Africa-Press – Gabon. À l’approche de l’entrée en vigueur de l’interdiction d’importation des poulets de chair annoncée pour janvier 2027, les Journées de réflexion des acteurs de la filière avicole (Jorafa), tenues les 5 et 6 septembre 2025 à la Chambre de Commerce de Libreville, ont réuni les acteurs publics et privés autour d’un objectif commun: bâtir une stratégie nationale pour l’autosuffisance avicole. Ces assises entendent faire du Gabon un modèle de souveraineté alimentaire et un hub avicole en Afrique centrale.

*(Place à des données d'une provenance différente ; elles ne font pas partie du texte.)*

(** X13. [end_round_after] never sleeps a negative time: the time it
    sleeps is zero or above, whatever the clock and the deadline (a NaN
    among them included); it is the time left when the deadline is ahead of
    the clock, and zero when the deadline is not. *)
Theorem end_round_sleep_is_not_negative t when :
  PrimFloat.leb 0%float (end_round_sleep t when) = true
  /\ (PrimFloat.ltb 0%float (PrimFloat.sub when t) = true ->
      end_round_sleep t when = PrimFloat.sub when t)
  /\ (PrimFloat.ltb 0%float (PrimFloat.sub when t) = false ->
      end_round_sleep t when = 0%float).
Proof.
  unfold end_round_sleep.
  destruct (PrimFloat.ltb 0%float (PrimFloat.sub when t)) eqn:E.
  - repeat split; try discriminate.
    rewrite ltb_spec in E. rewrite leb_spec. now apply SFltb_leb.
  - repeat split; discriminate.
Qed.

(** ** What the server keeps, run after run *)

Section Kept.

Variable int_of_str : string -> option Z.
Variable float_of_str : string -> option float.

Lemma contains_setitem {V : Type} (d : dict V) k v k' :
  contains (setitem d k v) k' = String.eqb k k' || contains d k'.
Proof.
  unfold contains. destruct (String.eqb_spec k k') as [->|Hne].
  - now rewrite get_setitem_same.
  - now rewrite get_setitem_other.
Qed.

Lemma contains_get {V : Type} (d : dict V) k :
  contains d k = true -> exists v, get d k = Some v.
Proof. unfold contains. destruct (get d k) as [v|]; [eauto | discriminate]. Qed.

Lemma room_ok_new : room_ok new_room.
Proof.
  repeat split; simpl; try constructor; try discriminate.
Qed.

Lemma room_ok_join e username ws r :
  room_ok r -> room_ok (fst (ws_room_join e username ws r)).
Proof.
  intros (Hd & Hn & Hwc & Hwr & Hv & Hk). simpl.
  repeat split; simpl; auto. now apply wf_setitem.
Qed.

Lemma room_ok_disconnect e username r :
  room_ok r -> room_ok (fst (ws_room_disconnect e username r)).
Proof.
  intros (Hd & Hn & Hwc & Hwr & Hv & Hk). simpl.
  repeat split; simpl; auto.
  - intros H. now rewrite (Hn H).
  - now apply wf_pop.
  - now apply wf_pop.
  - intros u x. destruct (String.eqb_spec username u) as [->|Hne].
    + now rewrite get_pop_same.
    + rewrite get_pop_other by exact Hne. apply Hv.
Qed.

Lemma room_ok_finalize e r : room_ok r -> room_ok (fst (finalize_room e r)).
Proof.
  intros (Hd & Hn & Hwc & Hwr & Hv & Hk). unfold finalize_room. simpl.
  repeat split; simpl; auto; try constructor; try discriminate.
  intros k H. inversion H; subst k.
  apply SortFacts.StronglySorted_weaken with (P := not_after rank_key).
  - intros a b. apply SortFacts.not_after_rank.
  - apply SortFacts.sorted_sorted.
Qed.

Lemma room_ok_stored username r c n off :
  room_ok r -> start_time r <> None -> 0 <= n ->
  room_ok (stored username r c n off).
Proof.
  intros (Hd & Hn & Hwc & Hwr & Hv & Hk) Hs Hpos. unfold stored.
  repeat split; simpl; auto.
  - intros H. contradiction.
  - now apply wf_setitem.
  - intros u x. destruct (String.eqb_spec username u) as [->|Hne].
    + rewrite get_setitem_same. intros H. inversion H. now subst.
    + rewrite get_setitem_other by exact Hne. apply Hv.
Qed.

Lemma remove_first_incl {A : Type} (eqb : A -> A -> bool) (x y : A) l :
  In y (remove_first eqb x l) -> In y l.
Proof.
  induction l as [|z l IH]; simpl; [tauto|].
  destruct (eqb x z); simpl; intuition.
Qed.

Lemma created_tasks_app o1 o2 :
  created_tasks (o1 ++ o2) = created_tasks o1 ++ created_tasks o2.
Proof. unfold created_tasks. apply flat_map_app. Qed.

(** One message keeps the room in order, and the only tasks it creates are
    for the room of its handler. *)
Lemma message_keeps_room_ok e room_id username ws raw r :
  room_ok r ->
  let '(o, r', out) :=
    ws_room_message int_of_str float_of_str e room_id username ws raw r in
  room_ok r' /\ (forall t, In t (created_tasks out) -> fst t = room_id).
Proof.
  intros Hok.
  destruct raw as [|v]; [split; [exact Hok | intros t []]|].
  destruct v as [| | | | | |msg]; try (split; [exact Hok | intros t []]).
  unfold ws_room_message, bind, lift.
  cbn -[on_result on_request_start is_str].
  destruct (is_str _ "timesync"); [split; [exact Hok | intros t []]|].
  destruct (is_str _ "join"); [split; [exact Hok | intros t []]|].
  destruct (is_str _ "request_start").
  { unfold on_request_start, bind, modify, read, broadcast_here, emit.
    cbn -[broadcast_room]. split.
    - destruct Hok as (Hd & Hn & Hwc & Hwr & Hv & Hk).
      repeat split; simpl; auto; try constructor; try discriminate.
    - intros t. rewrite created_tasks_app, created_tasks_broadcast. simpl.
      intros [<-|[]]. reflexivity. }
  destruct (is_str _ "result") eqn:Ht; [|split; [exact Hok | intros t []]].
  destruct (start_time r) as [start|] eqn:Hs.
  - rewrite (on_result_active _ _ _ _ _ _ _ _ Hs), store_result_unfold.
    destruct (py_int _ _) as [c|]; [|split; [exact Hok | intros t []]].
    destruct (py_float _ _) as [off|]; [|split; [exact Hok | intros t []]].
    destruct (py_iter _) as [ts|]; [|split; [exact Hok | intros t []]].
    rewrite count_valid_floats_of.
    destruct (floats_of float_of_str ts) as [fs|];
      [|split; [exact Hok | intros t []]].
    assert (Hst : room_ok (stored username r c
                    (0 + spec_validated_count start (window_end r start) off fs)
                    off)).
    { apply room_ok_stored; [exact Hok | congruence|].
      pose proof (spec_validated_count_bounds start (window_end r start) off fs).
      lia. }
    destruct (Nat.eqb _ _).
    + split; [now apply room_ok_finalize|].
      intros t. unfold finalize_room. cbn -[broadcast_room].
      rewrite created_tasks_app, !created_tasks_broadcast. intros [].
    + split; [exact Hst|].
      intros t. rewrite created_tasks_app, created_tasks_broadcast.
      intros [].
  - unfold on_result, bind, read, send_text, emit. cbv beta iota.
    rewrite Hs. split; [exact Hok | intros t []].
Qed.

Le Gabon importe chaque année près de 55 000 tonnes de viande de volaille, une dépendance qui fragilise sa sécurité alimentaire et pèse sur sa balance commerciale. Conscient de cette vulnérabilité, le président de la République, Brice Clotaire Oligui Nguema, a fixé le cap: « L’indépendance politique sans souveraineté économique n’est qu’un leurre. » Une déclaration qui résonne comme un appel à la responsabilité collective dans la transformation de la filière avicole nationale.

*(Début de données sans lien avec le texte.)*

(** * scrapemachine: the slot-availability pipeline of [index.js]

    A shallow embedding of the fetch / filter / aggregate / render / dispatch
    pipeline of [index.js] (and of its earlier variant, which names its
    facility list [blacklistFacilities]), together with the properties the
    specification states about it.

    Conventions.
    - A JavaScript [Date] is its time value: milliseconds since the epoch, a
      [Z].  The built-ins used by the program ([getHours], [getMinutes],
      [getDay], [getDate]/[setDate], [toISOString], [toLocaleTimeString]) are
      written out after ECMA-262.  The host's time zone enters only through
      [LocalTZA], the offset function of ECMA-262, which is a parameter.
    - A day payload is the decoded JSON of one response with the fields the
      program reads; the three fields the program guards with [&&]
      ([dayData], [dayData.one], [dayData.one.columns]) are options.
    - JavaScript objects used as maps whose keys are only ever read back
      through [Object.keys(..).sort()] are [gmap]s of their own keys; the
      fetch result object, whose key order is observable, is an association
      list in key order.
    - Strings are Rocq strings; [Array.prototype.sort] without a comparator
      orders them by code unit, which on the ASCII strings handled here is
      [String.le].
    - On payloads of this shape, with time values in the range of [Date], no
      statement of [parseApiResponse] throws; its [catch] branch, which
      reports a payload of another shape, is outside this development. *)

From Stdlib Require Import ZArith List String Ascii Lia Permutation.
From Stdlib Require Import DecimalString.
From stdpp Require Import base gmap strings list sorting.

Local Open Scope string_scope.
Local Open Scope Z_scope.

(** ** JavaScript strings and numbers *)

Module Js.

(** [Number.prototype.toString] on an integer. *)
Definition toString (n : Z) : string :=
  NilZero.string_of_int (Z.to_int n).

Fixpoint repeat0 (n : nat) : string :=
  match n with
  | O => EmptyString
  | S k => String "0" (repeat0 k)
  end.

(** [s.padStart(n, '0')]. *)
Definition padStart0 (n : nat) (s : string) : string :=
  repeat0 (n - String.length s) +:+ s.

(** [xs.includes(x)] on an array of strings. *)
Definition includes (x : string) (xs : list string) : bool :=
  existsb (String.eqb x) xs.

(** [s.split(c)[0]]: the part of [s] before the first [c]. *)
Fixpoint beforeFirst (c : ascii) (s : string) : string :=
  match s with
  | EmptyString => EmptyString
  | String a rest =>
      if Ascii.eqb a c then EmptyString else String a (beforeFirst c rest)
  end.

(** [s.includes(sub)]. *)
Fixpoint contains (sub s : string) : bool :=
  if String.prefix sub s then true
  else match s with
       | EmptyString => false
       | String _ rest => contains sub rest
       end.

(** [o[k] = v] on an object created by [{}], for a [v] that is an object:
    every key becomes an own key, but [__proto__], which is the accessor of
    [Object.prototype]: it makes [v] the prototype of [o] and adds no own
    key, so [Object.keys(o)] does not change. *)
Definition assign {V} (k : string) (v : V) (o : gmap string V) : gmap string V :=
  if String.eqb k "__proto__" then o else <[k := v]> o.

C’est dans cette perspective que les Jorafa ont été organisées par le Think Tank Perspectives Africa, en partenariat avec la Chambre de Commerce, la Coopérative des Éleveurs de l’Estuaire et plusieurs fédérations professionnelles. L’événement visait à identifier les défis, définir les priorités d’action et co-construire un Mémorandum stratégique pour la période 2026-2032.
Lors de ces assises, les recommandations prévoyaient la création d’un Groupement d’Intérêt Économique (GIE) pour structurer la filière. Ccette initiative s’est concrétisée avec la création du Groupe Interprofessionnel Avicole (GIA). Au-delà de cette structuration administrative, du 24 octobre au 2 novembre prochain, les éleveurs locaux signeront la convention des acteurs de la filière agricole et élevage, visant à renforcer la collaboration et la synergie entre tous les acteurs pour booster le secteur avicole gabonais et contribuer à la sécurité alimentaire du pays.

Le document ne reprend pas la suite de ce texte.